Lemma release_effect h b now iso db :
  let db' := (releaseRuntimeWorkerCoordinatorOwnership h b now iso db).2 in
  db' = db ∨ ∃ r t, db = Some r ∧ rowMatchesBinding r b = true ∧ db' = Some (released_row now t r).
Proof.
  unfold releaseRuntimeWorkerCoordinatorOwnership. destruct (first_error _); [by left|].
  destruct (assertIsoTimestamp iso) as [err|t]; [by left|]. destruct (_ || _); [by left|].
  destruct db as [r|]; [|by left]. destruct (rowMatchesBinding r b) eqn:Hm; [|by left]. cbn. eauto 10.
Qed.

Lemma rowMatchesBinding_spec r b :
  rowMatchesBinding r b = true ↔ rowHasIdentity r (bi_owner b) = true ∧ or_epoch r = bi_epoch b.
Proof. unfold rowMatchesBinding. by rewrite andb_true_iff, Z.eqb_eq. Qed.

(** ** Fencing and exclusion *)

Section granted.
Context (b : RuntimeWorkerCoordinatorOwnershipBinding).

(** The epoch of [b] has not been given to anyone else. *)
Definition fenced (db : OwnershipDb) : Prop :=
  ∃ r, db = Some r ∧
    (bi_epoch b < or_epoch r ∨
     bi_epoch b = or_epoch r ∧ (rowHasIdentity r (bi_owner b) = true ∨ or_owner_id r = None)).

(** The owner of [b] still holds the row, for at least as long as [b] says. *)
Definition held (ttl : Z) (db : OwnershipDb) : Prop :=
  ∃ r h, db = Some r ∧ rowHasIdentity r (bi_owner b) = true ∧ or_epoch r = bi_epoch b ∧
    or_heartbeat_at r = Some h ∧ or_expires_at r = Some (h + ttl) ∧ bi_expiresAtMs b ≤ h + ttl.

Lemma own_step_fenced now ttl db db' : own_step now ttl db db' → fenced db → fenced db'.
Proof.
  intros [| | |r i t Hfree] (r0&Hr0&Hf); simplify_eq; try by eexists.
  eexists. split; [done|]. left. cbn. destruct Hf as [?|[? _]]; lia.
Qed.

Lemma run_ownership_fenced db c : fenced db → fenced (run_ownership db c).
Proof.
  intros H. destruct c as [h i now ttl iso|h b' now ttl iso|h b' now iso]; cbn [run_ownership].
  - destruct (acquireRuntimeWorkerCoordinatorOwnership _ _ _ _ _ _) as [res db'] eqn:Ha.
    eapply own_step_fenced; [|done]. by eapply acquire_inr.
  - eapply own_step_fenced; [apply renew_step|done].
  - destruct (release_effect h b' now iso db) as [->|(r&t&->&Hm&->)]; [done|].
    destruct H as (r0&[= <-]&H). eexists. split; [done|]. cbn. destruct H as [?|[? _]]; auto.
Qed.

Lemma own_step_held now ttl db db' :
  own_step now ttl db db' → held ttl db → held ttl db' ∨ bi_expiresAtMs b ≤ now.
Proof.
  intros [| |r h e t Eh Ee Hr Httl|r i t Hfree Httl] (r0&h0&Hr0&Hi&He&Hh&Hx&Hb); simplify_eq; cbn.
  - left. exists r0, h0. done.
  - left. eexists _, now. split; [done|]. cbn. split_and!; auto. lia.
  - right. destruct Hfree as [Hnone|(e&?&?)]; [|simplify_eq; lia].
    apply rowHasIdentity_spec in Hi as (Ho&_). congruence.
Qed.

Lemma run_ownership_held ttl t db c :
  call_by ttl t c → held ttl db → held ttl (run_ownership db c) ∨ bi_expiresAtMs b ≤ t ∨ releases b c.
Proof.
  intros Hc H. destruct c as [h i now ttl' iso|h b' now ttl' iso|h b' now iso]; cbn [run_ownership call_by] in *.
  - destruct Hc as [Hn ->]. destruct (acquireRuntimeWorkerCoordinatorOwnership _ _ _ _ _ _) as [res db'] eqn:Ha.
    apply acquire_inr in Ha as [Hs _]. destruct (own_step_held _ _ _ _ Hs H); [by left|right; left; lia].
  - destruct Hc as [Hn ->]. destruct (own_step_held _ _ _ _ (renew_step h b' now ttl iso db) H);
      [by left|right; left; lia].
  - destruct (release_effect h b' now iso db) as [->|(r&u&->&Hm&->)]; [by left|].
    right; right. destruct H as (r0&h0&[= <-]&Hi&He&_). apply rowMatchesBinding_spec in Hm as [Hi' He'].
    split; [by eapply rowHasIdentity_inj|congruence].
Qed.

Lemma calls_held ttl t cs db :
  Forall (call_by ttl t) cs → held ttl db →
  held ttl (foldl run_ownership db cs) ∨ bi_expiresAtMs b ≤ t ∨ Exists (releases b) cs.
Proof.
  intros Hcs. revert db. induction Hcs as [|c cs Hc _ IH]; intros db H; [by left|]. cbn.
  destruct (run_ownership_held _ _ _ _ Hc H) as [H'|[?|?]]; [|by auto|by auto].
  destruct (IH _ H') as [?|[?|?]]; auto.
Qed.

Lemma calls_fenced cs db : fenced db → fenced (foldl run_ownership db cs).
Proof. revert db. induction cs as [|c cs IH]; intros db H; [done|]. apply IH, run_ownership_fenced, H. Qed.
End granted.

(** A row gets its next epoch only when it is free. *)
Lemma own_step_next now ttl r r' :
  own_step now ttl (Some r) (Some r') → or_epoch r' = or_epoch r + 1 →
  or_owner_id r = None ∨ ∃ e, or_expires_at r = Some e ∧ e ≤ now.
Proof. inversion 1; subst; cbn; intros ?; [lia|lia|done]. Qed.

(** C13. Ownership of the coordinator is exclusive and fenced.  When ownership is
    granted to one process and later, after any calls by any processes, to
    another, the later grant has a larger epoch; and if every call used the
    configured lifetime and happened by the time of the second grant, the first
    grant had expired or been released. *)
Theorem ownership_exclusive h i now ttl iso db b tk db1 cs h' j now' ttl' iso' b' tk' db2 :
  acquireRuntimeWorkerCoordinatorOwnership h i now ttl iso db = (inr (ownership_acquired b tk), db1) →
  acquireRuntimeWorkerCoordinatorOwnership h' j now' ttl' iso' (foldl run_ownership db1 cs)
    = (inr (ownership_acquired b' tk'), db2) →
  i ≠ j →
  bi_epoch b < bi_epoch b' ∧
  (Forall (call_by ttl now') cs → bi_expiresAtMs b ≤ now' ∨ Exists (releases b) cs).
Proof.
  intros (_&Ho&Hh&Hx&(r&->&Hr)&_)%acquire_inr [Hs (Ho'&_&_&(r2&->&Hr2)&Hep)]%acquire_inr Hij.
  apply bindingFromRow_inr in Hr as (Hi&He&Hrh&Hrx).
  assert (Hf : fenced b (Some r)) by (exists r; auto).
  assert (Hd : held b ttl (Some r)).
  { exists r, (bi_heartbeatAtMs b). split_and!; auto; [rewrite Hrx; f_equal; lia|lia]. }
  split.
  - apply (calls_fenced _ cs) in Hf as (r1&Hr1&Hf). rewrite Hr1 in Hep.
    destruct Hep as [[Hi1 Hep]|Hep]; [|destruct Hf as [?|[? _]]; lia].
    destruct Hf as [Hf|[Hf [Hid|Hnone]]]; [lia| |].
    + exfalso. apply Hij. rewrite <- Ho. by eapply rowHasIdentity_inj.
    + apply rowHasIdentity_spec in Hi1 as [Hi1 _]. congruence.
  - intros Hcs. destruct (calls_held b _ _ _ _ Hcs Hd) as [(r1&h1&Hr1&Hi1&He1&Hh1&Hx1&Hb1)|H]; [left|by auto].
    rewrite Hr1 in Hs, Hep. destruct Hep as [[Hi2 _]|Hep];
      [exfalso; apply Hij; rewrite <- Ho; by eapply rowHasIdentity_inj|].
    apply bindingFromRow_inr in Hr2 as (_&He2&_).
    destruct (own_step_next _ _ _ _ Hs) as [Hn|(e&?&?)]; [congruence| |simplify_eq; lia].
    apply rowHasIdentity_spec in Hi1 as [? _]. congruence.
Qed.

Definition owner_a : RuntimeWorkerCoordinatorOwnerIdentity := mkOwner "a" "dep-1" "rep-1".
Definition owner_b : RuntimeWorkerCoordinatorOwnerIdentity := mkOwner "b" "dep-2" "rep-1".
Definition binding_a : RuntimeWorkerCoordinatorOwnershipBinding := mkBinding owner_a 1 1000 1000 16000.
Definition binding_b : RuntimeWorkerCoordinatorOwnershipBinding := mkBinding owner_b 2 20000 20000 35000.
Definition row_a : RuntimeWorkerCoordinatorOwnershipRow := owned_row owner_a 1 1000 16000 0.

(** Witness of C13: a process is replaced after its ownership expired. *)
Lemma ownership_exclusive_witness :
  bi_epoch binding_a < bi_epoch binding_b ∧
  (Forall (call_by 15000 20000) [AcquireCall Healthy owner_b 9000 15000 (Some 0)] →
   bi_expiresAtMs binding_a ≤ 20000 ∨
   Exists (releases binding_a) [AcquireCall Healthy owner_b 9000 15000 (Some 0)]).
Proof.
  apply (ownership_exclusive Healthy owner_a 1000 15000 (Some 0) None binding_a false (Some row_a)
           [AcquireCall Healthy owner_b 9000 15000 (Some 0)] Healthy owner_b 20000 15000 (Some 0) binding_b true
           (Some (owned_row owner_b 2 20000 35000 0))).
  - vm_compute. reflexivity.
  - vm_compute. reflexivity.
  - intros H. discriminate H.
Defined.

(** ** Waiting for ownership *)

Definition valid_owner (i : RuntimeWorkerCoordinatorOwnerIdentity) : Prop :=
  validOpaqueId (ow_ownerId i) = true ∧ validOpaqueId (ow_deploymentId i) = true ∧ validOpaqueId (ow_replicaId i) = true.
──────────
_Required work_. Please print exactly what appears from the first line of the data through the line with "(bi_epoch b < or_epoch r ∨", including both of those lines and nothing past them.

_Completed exercise_.
Lemma release_effect h b now iso db :
  let db' := (releaseRuntimeWorkerCoordinatorOwnership h b now iso db).2 in
  db' = db ∨ ∃ r t, db = Some r ∧ rowMatchesBinding r b = true ∧ db' = Some (released_row now t r).
Proof.
  unfold releaseRuntimeWorkerCoordinatorOwnership. destruct (first_error _); [by left|].
  destruct (assertIsoTimestamp iso) as [err|t]; [by left|]. destruct (_ || _); [by left|].
  destruct db as [r|]; [|by left]. destruct (rowMatchesBinding r b) eqn:Hm; [|by left]. cbn. eauto 10.
Qed.

Lemma rowMatchesBinding_spec r b :
  rowMatchesBinding r b = true ↔ rowHasIdentity r (bi_owner b) = true ∧ or_epoch r = bi_epoch b.
Proof. unfold rowMatchesBinding. by rewrite andb_true_iff, Z.eqb_eq. Qed.

(** ** Fencing and exclusion *)

Section granted.
Context (b : RuntimeWorkerCoordinatorOwnershipBinding).

(** The epoch of [b] has not been given to anyone else. *)
Definition fenced (db : OwnershipDb) : Prop :=
  ∃ r, db = Some r ∧
    (bi_epoch b < or_epoch r ∨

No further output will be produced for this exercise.